For more information, see How to run experiments and inference in a virtual network.
You can also enable Azure Private Link for your workspace. Private Link allows you to restrict communications to your workspace from an Azure Virtual Network. For more information, see How to configure Private Link.
Tip
You can combine virtual network and Private Link together to protect communication between your workspace and other Azure resources. However, some combinations require an Enterprise edition workspace. Use the following table to understand what scenarios require Enterprise edition:
Scenario | Enterprise edition | Basic edition |
---|---|---|
No virtual network or Private Link | ✔ | ✔ |
Workspace without Private Link. Other resources (except Azure Container Registry) in a virtual network | ✔ | ✔ |
Workspace without Private Link. Other resources with Private Link | ✔ | |
Workspace with Private Link. Other resources (except Azure Container Registry) in a virtual network | ✔ | ✔ |
Workspace and any other resource with Private Link | ✔ | |
Workspace with Private Link. Other resources without Private Link or virtual network | ✔ | ✔ |
Azure Container Registry in a virtual network | ✔ | |
Customer Managed Keys for workspace | ✔ |
Warning
Azure Machine Learning compute instances preview is not supported in a workspace where Private Link is enabled.

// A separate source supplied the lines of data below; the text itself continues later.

(** ** Publishing: the head enters the available ring *)
Lemma core_publish p b w c d' :
  V !! p = Some (mk_view b w (Some c) false) →
  cell NUM (avail_ring d) (avail_idx d) = c_0 c → d' = with_avail d (u16 (avail_idx d + 1)) (avail_ring d) →
  core d' bufs dv (<[p := mk_view b w (Some c) true]> V) (Q ++ [c_0 c]) U.
Proof using HC.
  intros Hp Hcell ->. pose proof HC as [? ? ? ? Cb Cs C1 C2 C3 C4 C5 C6 C7 Ca ? Cn Cp C8 C9].
  set (nv := mk_view b w (Some c) true) in *.
  destruct (C2 p _ Hp) as (x & Hx & _). cbn in Hx.
  destruct (C9 p _ c x Hp eq_refl Hx) as (Hd & Hno & Hnp & Hst).
  assert (Hl : ∀ q v, <[p := nv]> V !! q = Some v → ∃ v0, V !! q = Some v0 ∧ v_b v0 = v_b v ∧ v_w v0 = v_w v ∧
             v_chain v0 = v_chain v ∧ ((q = p ∧ v = nv) ∨ (q ≠ p ∧ v = v0))).
  { intros q v. rewrite lookup_insert_Some. intros [[<- <-]|[Hqp Hq]]; [eexists; split; [exact Hp|]|exists v]; split_and!; auto. }
  assert (Hk : ∀ q v, V !! q = Some v → ∃ v1, <[p := nv]> V !! q = Some v1 ∧ v_b v1 = v_b v ∧ v_chain v1 = v_chain v ∧
             (v_pub v = true → v_pub v1 = true)).
  { intros q v Hq. destruct (decide (q = p)) as [->|Hqp].
    - exists nv. rewrite lookup_insert_eq. rewrite Hp in Hq. injection Hq as <-. done.
    - exists v. by rewrite lookup_insert_ne. }
  rewrite elem_of_app in Hno.
  constructor; try done.
  - intros q v (v0 & Hq & _ & _ & Ec & [[-> ->]|[_ ->]])%Hl; [done|by eapply C1].
  - intros q v (v0 & Hq & <- & _)%Hl. by eapply C2.
  - intros q q' v v' (v0 & Hq & <- & _)%Hl (v0' & Hq' & <- & _)%Hl. by apply C3.
  - intros i Hi. destruct (C4 i Hi) as [E|(E & q & v & c' & Hq & Hc' & Hr)]; [by left|right]. split; [done|].
    destruct (Hk q v Hq) as (v1 & Hq1 & _ & Ec & _). exists q, v1, c'. by rewrite Ec.
  - intros q v c' i (v0 & Hq & _ & _ & <- & _)%Hl. by apply (C5 q v0).
  - intros q q' v v' c1 c2 i (v0 & Hq & _ & _ & <- & _)%Hl (v0' & Hq' & _ & _ & <- & _)%Hl. by apply (C6 q q' v0 v0').
  - intros q v c' y (v0 & Hq & <- & <- & <- & _)%Hl Hc' Hy. eapply chain_ok_frame; [by apply (C7 q v0 c' y)|done].
  - assert (zlen Q < NUM).
    { apply (heads_bound Q (c_0 c)); [by apply (proj1 (NoDup_app _ _) Cn)|intros k; rewrite elem_of_app; auto|tauto|]. eapply chain_range; [exact Hp|done|auto]. }
    pose proof (ring_push NUM (2 ^ 16) _ _ _ _ (c_0 c) Ca ltac:(done)) as Hr.
    rewrite list_insert_id in Hr; [done|]. unfold cell in Hcell.
    pose proof (rg_len _ _ _ _ _ _ Ca) as Hlen. unfold zlen in Hlen.
    destruct (lookup_lt_is_Some_2 (avail_ring d) (Z.to_nat (avail_idx d mod NUM))) as [y Hy].
    { pose proof (Z.mod_pos_bound (avail_idx d) NUM ltac:(done)). lia. }
    rewrite Hy in Hcell |- *. cbn in Hcell. by subst.
  - rewrite <- app_assoc. apply NoDup_app in Cn as (N1 & N2 & N3). apply NoDup_app. split; [done|]. split.
    + intros k Hk1 [->|Hk2]%elem_of_cons; [tauto|by eapply N2].
    + constructor; [tauto|done].
  - intros h Hh. rewrite !elem_of_app, list_elem_of_singleton. specialize (Cp h Hh). rewrite elem_of_app in Cp.
    intros [[?| ->]|?]; [tauto|done|tauto].
  - intros h Hh. assert ((h ∈ Q ++ U ∨ h ∈ pending dv) ∨ h = c_0 c) as [Hh'| ->].
    { rewrite !elem_of_app, list_elem_of_singleton in Hh. rewrite elem_of_app. tauto. }
    + destruct (C8 h Hh') as (q & v & c' & y & Hq & Hc' & Hpub & Ehd & Hy & Hdy).
      destruct (Hk q v Hq) as (v1 & Hq1 & Eb & Ec & Hp1). exists q, v1, c', y. rewrite Eb, Ec. auto 10.
    + exists p, nv, c, x. by rewrite lookup_insert_eq.
  - intros q v c' y (v0 & Hq & <- & _ & <- & [[-> ->]|[Hqp ->]])%Hl Hc' Hy.
    + rewrite Hp in Hq. injection Hq as <-. cbn in Hc', Hy. injection Hc' as <-. assert (y = x) as -> by congruence.
      cbn. left. rewrite elem_of_app, list_elem_of_singleton. auto.
    + eapply stage_frame; [by eapply C9|done..| |done|done].
      rewrite elem_of_app, list_elem_of_singleton. split; [|auto]. intros [?|E]; [done|]. exfalso. apply Hqp.
      by eapply (head_inj q p v0 _ c' c Hq Hp).
Qed.

(** ** The device takes a head from the available ring *)
Lemma core_fetch h Q' :
  Q = h :: Q' →
  core d bufs (mk_device (u16 (last_avail dv + 1)) ({[h]} ∪ pending dv) (sectors dv)) V Q' U.
Proof using HC.
  intros E. pose proof HC as [? ? ? ? Cb Cs C1 C2 C3 C4 C5 C6 C7 Ca ? Cn Cp C8 C9]. rewrite E in Ca, Cn, Cp, C8, C9. clear E HC.
  cbn [app] in *. apply NoDup_cons in Cn as [Hh Cn]. constructor; try done; cbn [pending].
  - by apply ring_pop in Ca as [_ Ca]; [|exact _].
  - intros k [->%elem_of_singleton|Hk]%elem_of_union; [done|]. intros Hin. apply (Cp k Hk). by right.
  - intros k Hk. apply C8. rewrite elem_of_cons. rewrite elem_of_union, elem_of_singleton in Hk. tauto.
  - intros p v c x Hp Hc Hx. specialize (C9 p v c x Hp Hc Hx). unfold stage in *. cbn [pending].
    assert (Hin : c_0 c ∈ {[h]} ∪ pending dv ↔ c_0 c = h ∨ c_0 c ∈ pending dv) by (rewrite elem_of_union, elem_of_singleton; done).
    assert (HinQ : c_0 c ∈ h :: Q' ↔ c_0 c = h ∨ c_0 c ∈ Q') by apply elem_of_cons.
    assert (HinQU : c_0 c ∈ h :: Q' ++ U ↔ c_0 c = h ∨ c_0 c ∈ Q' ++ U) by apply elem_of_cons.
    destruct (v_pub v); tauto.
Qed.

(** ** The device reports a request *)
Lemma core_report h p v c x x' secs st len :
  h ∈ pending dv → V !! p = Some v → v_chain v = Some c → c_0 c = h → bufs !! v_b v = Some x →
  b_disk x' = b_disk x → b_blockno x' = b_blockno x → zlen (b_data x') = BSIZE →
  (∀ k y, secs !! k = Some y → length y = 512%nat) → st ≠ 255 →
  core (report d h h st len) (<[v_b v := x']> bufs)
    (mk_device (last_avail dv) (pending dv ∖ {[h]}) secs) V Q (U ++ [h]).
Proof using HC.
  intros Hh Hp Hc Ehd Hx Ed En El Hs Hst.
  pose proof HC as [? ? Li ? Cb Cs C1 C2 C3 C4 C5 C6 C7 Ca Cu Cn Cp C8 C9].
  pose proof (chain_range p v c (c_0 c) Hp Hc ltac:(auto)) as Hr. rewrite Ehd in Hr.
  assert (Hne : ∀ q v', V !! q = Some v' → q ≠ p → v_b v' ≠ v_b v).
  { intros q v' Hq Hqp E. apply Hqp. by eapply (C3 q p v' v). }
  assert (Hbuf : ∀ q v' y, V !! q = Some v' → <[v_b v := x']> bufs !! v_b v' = Some y →
            ∃ y0, bufs !! v_b v' = Some y0 ∧ b_disk y = b_disk y0 ∧ b_blockno y = b_blockno y0).
  { intros q v' y Hq. rewrite lookup_insert_Some. intros [[<- <-]|[_ Hy]]; [by exists x|by exists y]. }
  assert (Hbuf' : ∀ b y0, bufs !! b = Some y0 → ∃ y, <[v_b v := x']> bufs !! b = Some y ∧ b_disk y = b_disk y0 ∧ b_blockno y = b_blockno y0).
  { intros b y0 Hy. destruct (decide (b = v_b v)) as [->|]; [exists x'; rewrite lookup_insert_eq; split_and!; congruence|].
    exists y0. by rewrite lookup_insert_ne. }
  specialize (Cp h Hh) as Hnot. rewrite elem_of_app in Hnot.
  assert (Hag : ∀ i, i ≠ h → 0 ≤ i → agree d (report d h h st len) i).
  { intros i Hi Hi0. unfold agree, report. cbn. rewrite list_lookup_alter_ne by lia. done. }
  assert (Hstat : status (report d h h st len) h = st).
  { unfold status, report. cbn. rewrite list_lookup_alter_eq. destruct (lookup_lt_is_Some_2 (info d) (Z.to_nat h)) as [y ->]; [unfold zlen, NUM in *; lia|done]. }
  assert (Hother : ∀ q v' c', V !! q = Some v' → v_chain v' = Some c' → q ≠ p → ∀ i, in_chain i c' → i ≠ h).
  { intros q v' c' Hq Hc' Hqp i Hi ->. apply Hqp. eapply (C6 q p v' v c' c h); try done. rewrite <- Ehd. auto. }
  constructor; try done.
  - cbn. unfold zlen in *. by rewrite length_alter.
  - intros b y. rewrite lookup_insert_Some. intros [[<- <-]|[_ Hy]]; [done|by eapply Cb].
  - intros q v' Hq. destruct (C2 q v' Hq) as (y0 & Hy0 & Hn). destruct (Hbuf' _ _ Hy0) as (y & Hy & _ & E). exists y. by rewrite E.
  - intros q v' c' y Hq Hc' (y0 & Hy0 & _ & ->)%(Hbuf q). 2: done. specialize (C7 q v' c' y0 Hq Hc' Hy0).
    destruct (decide (q = p)) as [->|Hqp].
    + assert (v' = v) as -> by congruence. assert (c' = c) as -> by congruence. destruct C7 as [A1 A2 A3 A4 A5 A6 [st0 A7]].
      constructor; try done. exists st. cbn. rewrite Ehd in *. by rewrite list_lookup_alter_eq, A7.
    + eapply chain_ok_frame; [done|]. intros i Hi. apply Hag; [by eapply Hother|].
      pose proof (chain_range q v' c' i Hq Hc' Hi). lia.
  - assert (zlen U < NUM).
    { apply (heads_bound U h); [by apply (proj1 (NoDup_app _ _) Cn)|intros k; rewrite elem_of_app; auto|tauto|done]. }
    cbn. rewrite list_fmap_insert. cbn. by apply ring_push.
  - cbn. apply NoDup_app in Cn as (N1 & N2 & N3). rewrite app_assoc. apply NoDup_app. split; [by apply NoDup_app|].
    split; [|apply NoDup_singleton]. intros k Hk ->%list_elem_of_singleton. rewrite elem_of_app in Hk. tauto.
  - cbn. intros k [Hk Hkh]%elem_of_difference. specialize (Cp k Hk). rewrite !elem_of_app, list_elem_of_singleton. rewrite elem_of_app in Cp.
    rewrite elem_of_singleton in Hkh. tauto.
  - cbn. intros k Hk. destruct (C8 k) as (q & v' & c' & y0 & Hq & Hc' & Hpub & Ek & Hy0 & Hd).
    { rewrite !elem_of_app, list_elem_of_singleton, elem_of_difference in Hk. rewrite elem_of_app. destruct Hk as [[?|[?| ->]]|[? _]]; tauto. }
    destruct (Hbuf' _ _ Hy0) as (y & Hy & Edy & _). exists q, v', c', y. split_and!; congruence || done.
  - intros q v' c' y Hq Hc' Hy. destruct (Hbuf q v' y Hq Hy) as (y0 & Hy0 & Edy & _). specialize (C9 q v' c' y0 Hq Hc' Hy0).
    destruct (decide (q = p)) as [->|Hqp].
    + assert (v' = v) as -> by congruence. assert (c' = c) as -> by congruence. rewrite Ehd in *. unfold stage in *.
      destruct (v_pub v); [|by destruct C9 as (_ & _ & ? & _)]. right. left. rewrite Edy, Hstat, elem_of_app, list_elem_of_singleton.
      split; [|auto]. destruct C9 as [[? _]|[[? _]|(_ & _ & ? & _)]]; done.
    + assert (c_0 c' ≠ h) by (eapply Hother; eauto). pose proof (chain_range q v' c' (c_0 c') Hq Hc' ltac:(auto)).
      eapply stage_frame; [exact C9|apply status_frame, Hag; [done|lia]|done|done| |].
      * rewrite elem_of_app, list_elem_of_singleton. tauto.
      * cbn. rewrite elem_of_difference, elem_of_singleton. tauto.
Qed.

(** ** The handler sees the end of a request *)
Lemma core_seen h U' p v c x :
  U = h :: U' → V !! p = Some v → v_chain v = Some c → c_0 c = h → bufs !! v_b v = Some x → v_pub v = true →
  status d h = 0 →
  core (with_used_idx d (u16 (used_idx d + 1))) (<[v_b v := set_b_disk x 0]> bufs) dv V Q U'.
Proof using HC.
  intros EU Hp Hc Ehd Hx Hpub Hst.
  pose proof HC as [? ? ? ? Cb Cs C1 C2 C3 C4 C5 C6 C7 Ca Cu Cn Cp C8 C9]. rewrite EU in Cu, Cn, Cp, C8, C9.
  apply NoDup_app in Cn as (N1 & N2 & [N3 N4]%NoDup_cons).
  assert (Hne : ∀ q v', V !! q = Some v' → q ≠ p → v_b v' ≠ v_b v).
  { intros q v' Hq Hqp E. apply Hqp. by eapply (C3 q p v' v). }
  assert (HhQ : h ∉ Q) by (intros Hin; apply (N2 h Hin), elem_of_cons; by left).
  assert (Hhp : h ∉ pending dv) by (intros Hin; apply (Cp h Hin), elem_of_app; right; apply elem_of_cons; by left).
  constructor; try done.
  - intros b y. rewrite lookup_insert_Some. intros [[<- <-]|[_ Hy]]; [cbn; by eapply Cb|by eapply Cb].
  - intros q v' Hq. destruct (C2 q v' Hq) as (y & Hy & Hn). destruct (decide (v_b v' = v_b v)) as [E|E].
    + exists (set_b_disk x 0). rewrite E, lookup_insert_eq. split; [done|]. rewrite E in Hy. cbn. congruence.
    + exists y. by rewrite lookup_insert_ne.
  - intros q v' c' y Hq Hc' Hy. rewrite lookup_insert_Some in Hy. destruct Hy as [[E <-]|[_ Hy]].
    + eapply chain_ok_frame; [apply (C7 q v' c' x Hq Hc'); congruence|done].
    + eapply chain_ok_frame; [by apply (C7 q v' c' y)|done].
  - cbn. by apply ring_pop in Cu as [_ Cu]; [|exact _].
  - apply NoDup_app. split; [done|]. split; [|done]. intros k Hk Hk'. apply (N2 k Hk), elem_of_cons. by right.
  - intros k Hk. specialize (Cp k Hk). rewrite !elem_of_app, elem_of_cons in *. tauto.
  - intros k Hk. destruct (C8 k) as (q & v' & c' & y & Hq & Hc' & Hpub' & Ek & Hy & Hd).
    { rewrite !elem_of_app, elem_of_cons in *. tauto. }
    assert (k ≠ h) by (intros ->; rewrite elem_of_app in Hk; tauto).
    exists q, v', c', y. rewrite lookup_insert_ne; [done|]. intros E. apply (Hne q v' Hq); [|done]. intros ->. congruence.
  - intros q v' c' y Hq Hc' Hy. destruct (decide (q = p)) as [->|Hqp].
    + assert (v' = v) as -> by congruence. assert (c' = c) as -> by congruence. rewrite lookup_insert_eq in Hy. injection Hy as <-.
      unfold stage. rewrite Hpub, Ehd. right. right. cbn. rewrite elem_of_app. tauto.
    + rewrite lookup_insert_ne in Hy by (intros E; by apply (Hne q v' Hq Hqp)).
      eapply stage_frame; [by eapply (C9 q v' c' y)|done..| |done]. rewrite elem_of_cons.
      assert (c_0 c' ≠ h); [|tauto]. intros E. apply Hqp. eapply (head_inj q p v' v c' c); congruence.
Qed.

Azure Machine Learning does not support using an Azure Kubernetes Service that has private link enabled. Instead, you can use Azure Kubernetes Service in a virtual network. For more information, see Secure Azure ML experimentation and inference jobs within an Azure Virtual Network.
Data encryption
Encryption at rest
Important
If your workspace contains sensitive data we recommend setting the hbi_workspace flag while creating your workspace.
The hbi_workspace
flag controls the amount of data Microsoft collects for diagnostic purposes and enables additional encryption in Microsoft managed environments. In addition it enables the following:
- Starts encrypting the local scratch disk in your Amlcompute cluster provided you have not created any previous clusters in that subscription. Else, you need to raise a support ticket to enable encryption of the scratch disk of your compute clusters
- Cleans up your local scratch disk between runs
- Securely passes credentials for your storage account, container registry and SSH account from the execution layer to your compute clusters using your key vault
- Enables IP filtering to ensure the underlying batch pools cannot be called by any external services other than AzureMachineLearningService
For more information on how encryption at rest works in Azure, see Azure data encryption at rest.
Azure Blob storage
Azure Machine Learning stores snapshots, output, and logs in the Azure Blob storage account that's tied to the Azure Machine Learning workspace and your subscription. All the data stored in Azure Blob storage is encrypted at rest with Microsoft-managed keys.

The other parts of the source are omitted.